(* ===== verification/TaskManagerThms.v ===== *)
(** * The flow of work through the task manager

    A queue of processing is made inactive when the queue of indexing behind it fills
    up, and a thread that could not put its document there waits.  What follows shows
    that the main loop wakes both up once there is space again, however the threads
    interleave; and what is lost when the server is stopped. *)

From S2P Require Import Prelude Json TaskQueue TaskQueueThms ThreadPool TaskManager.

Section flow.
Context (allow_parallel : task → bool).

Abbreviation ev s := (run_event allow_parallel (throttle_of s) (max_of s)).

(** ** What is sent *)

(** [g'] has sent what [g] has, and more. *)
Definition grows (g g' : TaskQueueGroup) : Prop := (∃ l, sent g' = sent g ++ l) ∧ nudge_fd g' = nudge_fd g.

#[global] Instance grows_preorder : PreOrder grows.
Proof.
  split; [intros g; split; [exists []; by rewrite app_nil_r|done]|]. intros g1 g2 g3 [[l1 E1] F1] [[l2 E2] F2].
  split; [exists (l1 ++ l2); by rewrite E2, E1, app_assoc|congruence].
Qed.

#[local] Hint Extern 0 (grows _ _) => reflexivity : core.

Definition growing {A} (m : M TaskQueueGroup A) : Prop := ∀ g, grows g (m g).1.

Lemma growing_bind {A B} (m : M TaskQueueGroup A) (f : A → M TaskQueueGroup B) : growing m → (∀ a, growing (f a)) → growing (m ≫= f).
Proof.
  intros Hm Hf g. unfold mbind, M_bind. specialize (Hm g). destruct (m g) as [g1 [a| |]]; [|done..]. etrans; [exact Hm|apply Hf].
Qed.
Lemma growing_ret {A} (a : A) : growing (mret a).
Proof. intros g. reflexivity. Qed.
Lemma growing_modify f : (∀ g, grows g (f g)) → growing (modifyM f).
Proof. intros H g. apply H. Qed.
Lemma growing_same {A} (m : M TaskQueueGroup A) : (∀ g, sent (m g).1 = sent g ∧ nudge_fd (m g).1 = nudge_fd g) → growing m.
Proof. intros H g. destruct (H g) as [E1 E2]. split; [exists []; by rewrite app_nil_r|done]. Qed.

Lemma growing_cleanup k : growing (check_for_cleanup k).
Proof. apply growing_same. intros g. unfold check_for_cleanup. destruct (queues g !! k); [|done]. by destruct (boring _). Qed.
Lemma growing_broadcast : growing broadcast.
Proof. by apply growing_same. Qed.
Lemma growing_complete k c : growing (complete_first k c).
Proof.
  destruct c as [t|]; [|apply growing_ret]. intros g. unfold complete_first. destruct (queues g !! k); [|done].
  apply (growing_bind (modifyM _) (λ _, check_for_cleanup k)); [by apply growing_same|intros _; apply growing_cleanup].
Qed.
Lemma growing_pick : growing (pick_queue allow_parallel).
Proof. apply growing_same. intros g. unfold pick_queue. by destruct (list_find _ _) as [[]|]. Qed.
Lemma growing_send fd b : growing (io_send_byte fd b).
Proof. intros g. split; [by eexists|done]. Qed.

Lemma growing_pop_front thr k : growing (pop_front thr k).
Proof.
  intros g. unfold pop_front. destruct (queues g !! k) as [[[|t rest] ip act asg]|]; [done| |done]. set (fd := if (_ =? _)%N then _ else _).
  repeat (apply growing_bind; [|intros []]); [by apply growing_same|apply growing_cleanup|apply growing_broadcast| |apply growing_ret].
  destruct (fd =? -1)%Z; [apply growing_ret|apply growing_send].
Qed.

Lemma growing_event thr max e : (∀ fd b, e ≠ ESetNudge fd b) → growing (run_event allow_parallel thr max e).
Proof.
  intros He. assert (Hpush : ∀ r t b, growing (push_body thr max r t b)).
  { intros r t b. apply growing_same. intros g. unfold push_body. destruct (deref r g); [|done]. destruct (closed g); [done|].
    by destruct (_ || _). }
  assert (Henter : ∀ k, growing (push_enter k)).
  { intros k. apply growing_same. intros g. unfold push_enter. by destruct (queues g !! k). }
  destruct e; try (by apply growing_same); cbn [run_event].
  1,2: apply growing_bind; [|intros; apply growing_ret]; apply growing_bind; [apply Henter|intros r];
    apply growing_bind; [apply Hpush|intros; apply growing_ret].
  - apply growing_bind; [apply Hpush|intros; apply growing_ret].
  - apply growing_bind; [|intros; apply growing_ret]. unfold pop_any. apply growing_bind; [apply growing_complete|intros _].
    apply growing_bind; [apply growing_pick|]. intros [[k|]|]; try apply growing_ret. apply growing_bind; [apply growing_pop_front|intros; apply growing_ret].
  - apply growing_bind; [|intros; apply growing_ret]. unfold pop_from. apply growing_bind; [apply growing_complete|intros _].
    intros g. unfold pop_from_body. destruct (_ && _); [done|]. destruct (queues g !! key); [|done]. case_bool_decide; [done|].
    apply (growing_bind (pop_front thr key)); [apply growing_pop_front|intros; apply growing_ret].
  - apply growing_bind; [|intros; apply growing_ret]. unfold assign_handler. apply growing_bind; [apply growing_pick|].
    intros [[k|]|]; try apply growing_ret. apply growing_bind; [by apply growing_same|intros; apply growing_ret].
  - apply growing_bind; [|intros; apply growing_ret]. unfold unassign_handler. apply growing_bind; [by apply growing_same|intros _].
    apply growing_bind; [apply growing_cleanup|intros _; apply growing_broadcast].
  - apply growing_bind; [|intros; apply growing_ret]. destruct t; [by apply growing_same|apply growing_ret].
  - apply growing_bind; [|intros; apply growing_ret]. intros g. unfold set_active. destruct (closed g); [done|].
    apply (growing_bind _ (λ _, (if on then check_for_cleanup key else mret ()) ;; broadcast)); [by apply growing_same|intros _].
    apply growing_bind; [|intros _; apply growing_broadcast]. destruct on; [apply growing_cleanup|apply growing_ret].
  - apply growing_bind; [|intros; apply growing_ret]. apply growing_same. intros g. unfold set_inactive_internal. by destruct (closed g).
  - by exfalso; eapply He.
Qed.

(** Taking a task from a queue as long as the limit sends the nudge. *)
Definition quiet (g g' : TaskQueueGroup) : Prop := sent g' = sent g ∧ nudge_fd g' = nudge_fd g ∧ nudge_byte g' = nudge_byte g.

Lemma pop_front_sent thr k g g' t : pop_front thr k g = (g', Ok t) → size_of (get_or_new k g) = thr → nudge_fd g ≠ (-1)%Z →
  sent g' = sent g ++ [(nudge_fd g, nudge_byte g)].
Proof.
  unfold pop_front, get_or_new. destruct (queues g !! k) as [[[|t0 rest] ip act asg]|]; [done| |done]. cbn [default queue].
  intros H Hs Hfd. assert (Hsz : (size_of (mkQueueInfo (t0 :: rest) ip act asg) =? thr)%N = true) by (apply N.eqb_eq; exact Hs).
  rewrite Hsz in H. revert H. unfold mbind at 1, M_bind at 1, modifyM. unfold mbind at 1, M_bind at 1.
  set (g1 := set_queues _ g). assert (Hc : ∃ g2, check_for_cleanup k g1 = (g2, Ok ()) ∧ quiet g g2).
  { unfold check_for_cleanup, g1. cbn. rewrite lookup_insert_eq. by destruct (boring _); eexists. }
  destruct Hc as (g2 & -> & H1 & H2 & H3). rewrite (proj2 (Z.eqb_neq _ _) Hfd). intros [= <- <-]. cbn. by rewrite H1.
Qed.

The task: Set the data down again in full, exactly as given.

Response below:
(* ===== verification/TaskManagerThms.v ===== *)
(** * The flow of work through the task manager

    A queue of processing is made inactive when the queue of indexing behind it fills
    up, and a thread that could not put its document there waits.  What follows shows
    that the main loop wakes both up once there is space again, however the threads
    interleave; and what is lost when the server is stopped. *)

From S2P Require Import Prelude Json TaskQueue TaskQueueThms ThreadPool TaskManager.

Section flow.
Context (allow_parallel : task → bool).

Abbreviation ev s := (run_event allow_parallel (throttle_of s) (max_of s)).

(** ** What is sent *)

(** [g'] has sent what [g] has, and more. *)
Definition grows (g g' : TaskQueueGroup) : Prop := (∃ l, sent g' = sent g ++ l) ∧ nudge_fd g' = nudge_fd g.

#[global] Instance grows_preorder : PreOrder grows.
Proof.
  split; [intros g; split; [exists []; by rewrite app_nil_r|done]|]. intros g1 g2 g3 [[l1 E1] F1] [[l2 E2] F2].
  split; [exists (l1 ++ l2); by rewrite E2, E1, app_assoc|congruence].
Qed.

#[local] Hint Extern 0 (grows _ _) => reflexivity : core.

Definition growing {A} (m : M TaskQueueGroup A) : Prop := ∀ g, grows g (m g).1.

Lemma growing_bind {A B} (m : M TaskQueueGroup A) (f : A → M TaskQueueGroup B) : growing m → (∀ a, growing (f a)) → growing (m ≫= f).
Proof.
  intros Hm Hf g. unfold mbind, M_bind. specialize (Hm g). destruct (m g) as [g1 [a| |]]; [|done..]. etrans; [exact Hm|apply Hf].
Qed.
Lemma growing_ret {A} (a : A) : growing (mret a).
Proof. intros g. reflexivity. Qed.
Lemma growing_modify f : (∀ g, grows g (f g)) → growing (modifyM f).
Proof. intros H g. apply H. Qed.
Lemma growing_same {A} (m : M TaskQueueGroup A) : (∀ g, sent (m g).1 = sent g ∧ nudge_fd (m g).1 = nudge_fd g) → growing m.
Proof. intros H g. destruct (H g) as [E1 E2]. split; [exists []; by rewrite app_nil_r|done]. Qed.

Lemma growing_cleanup k : growing (check_for_cleanup k).
Proof. apply growing_same. intros g. unfold check_for_cleanup. destruct (queues g !! k); [|done]. by destruct (boring _). Qed.
Lemma growing_broadcast : growing broadcast.
Proof. by apply growing_same. Qed.
Lemma growing_complete k c : growing (complete_first k c).
Proof.
  destruct c as [t|]; [|apply growing_ret]. intros g. unfold complete_first. destruct (queues g !! k); [|done].
  apply (growing_bind (modifyM _) (λ _, check_for_cleanup k)); [by apply growing_same|intros _; apply growing_cleanup].
Qed.
Lemma growing_pick : growing (pick_queue allow_parallel).
Proof. apply growing_same. intros g. unfold pick_queue. by destruct (list_find _ _) as [[]|]. Qed.
Lemma growing_send fd b : growing (io_send_byte fd b).
Proof. intros g. split; [by eexists|done]. Qed.

Lemma growing_pop_front thr k : growing (pop_front thr k).
Proof.
  intros g. unfold pop_front. destruct (queues g !! k) as [[[|t rest] ip act asg]|]; [done| |done]. set (fd := if (_ =? _)%N then _ else _).
  repeat (apply growing_bind; [|intros []]); [by apply growing_same|apply growing_cleanup|apply growing_broadcast| |apply growing_ret].
  destruct (fd =? -1)%Z; [apply growing_ret|apply growing_send].
Qed.

Lemma growing_event thr max e : (∀ fd b, e ≠ ESetNudge fd b) → growing (run_event allow_parallel thr max e).
Proof.
  intros He. assert (Hpush : ∀ r t b, growing (push_body thr max r t b)).
  { intros r t b. apply growing_same. intros g. unfold push_body. destruct (deref r g); [|done]. destruct (closed g); [done|].
    by destruct (_ || _). }
  assert (Henter : ∀ k, growing (push_enter k)).
  { intros k. apply growing_same. intros g. unfold push_enter. by destruct (queues g !! k). }
  destruct e; try (by apply growing_same); cbn [run_event].
  1,2: apply growing_bind; [|intros; apply growing_ret]; apply growing_bind; [apply Henter|intros r];
    apply growing_bind; [apply Hpush|intros; apply growing_ret].
  - apply growing_bind; [apply Hpush|intros; apply growing_ret].
  - apply growing_bind; [|intros; apply growing_ret]. unfold pop_any. apply growing_bind; [apply growing_complete|intros _].
    apply growing_bind; [apply growing_pick|]. intros [[k|]|]; try apply growing_ret. apply growing_bind; [apply growing_pop_front|intros; apply growing_ret].
  - apply growing_bind; [|intros; apply growing_ret]. unfold pop_from. apply growing_bind; [apply growing_complete|intros _].
    intros g. unfold pop_from_body. destruct (_ && _); [done|]. destruct (queues g !! key); [|done]. case_bool_decide; [done|].
    apply (growing_bind (pop_front thr key)); [apply growing_pop_front|intros; apply growing_ret].
  - apply growing_bind; [|intros; apply growing_ret]. unfold assign_handler. apply growing_bind; [apply growing_pick|].
    intros [[k|]|]; try apply growing_ret. apply growing_bind; [by apply growing_same|intros; apply growing_ret].
  - apply growing_bind; [|intros; apply growing_ret]. unfold unassign_handler. apply growing_bind; [by apply growing_same|intros _].
    apply growing_bind; [apply growing_cleanup|intros _; apply growing_broadcast].
  - apply growing_bind; [|intros; apply growing_ret]. destruct t; [by apply growing_same|apply growing_ret].
  - apply growing_bind; [|intros; apply growing_ret]. intros g. unfold set_active. destruct (closed g); [done|].
    apply (growing_bind _ (λ _, (if on then check_for_cleanup key else mret ()) ;; broadcast)); [by apply growing_same|intros _].
    apply growing_bind; [|intros _; apply growing_broadcast]. destruct on; [apply growing_cleanup|apply growing_ret].
  - apply growing_bind; [|intros; apply growing_ret]. apply growing_same. intros g. unfold set_inactive_internal. by destruct (closed g).
  - by exfalso; eapply He.
Qed.

(** Taking a task from a queue as long as the limit sends the nudge. *)
Definition quiet (g g' : TaskQueueGroup) : Prop := sent g' = sent g ∧ nudge_fd g' = nudge_fd g ∧ nudge_byte g' = nudge_byte g.

Lemma pop_front_sent thr k g g' t : pop_front thr k g = (g', Ok t) → size_of (get_or_new k g) = thr → nudge_fd g ≠ (-1)%Z →
  sent g' = sent g ++ [(nudge_fd g, nudge_byte g)].
Proof.
  unfold pop_front, get_or_new. destruct (queues g !! k) as [[[|t0 rest] ip act asg]|]; [done| |done]. cbn [default queue].
  intros H Hs Hfd. assert (Hsz : (size_of (mkQueueInfo (t0 :: rest) ip act asg) =? thr)%N = true) by (apply N.eqb_eq; exact Hs).
  rewrite Hsz in H. revert H. unfold mbind at 1, M_bind at 1, modifyM. unfold mbind at 1, M_bind at 1.
  set (g1 := set_queues _ g). assert (Hc : ∃ g2, check_for_cleanup k g1 = (g2, Ok ()) ∧ quiet g g2).
  { unfold check_for_cleanup, g1. cbn. rewrite lookup_insert_eq. by destruct (boring _); eexists. }
  destruct Hc as (g2 & -> & H1 & H2 & H3). rewrite (proj2 (Z.eqb_neq _ _) Hfd). intros [= <- <-]. cbn. by rewrite H1.
Qed.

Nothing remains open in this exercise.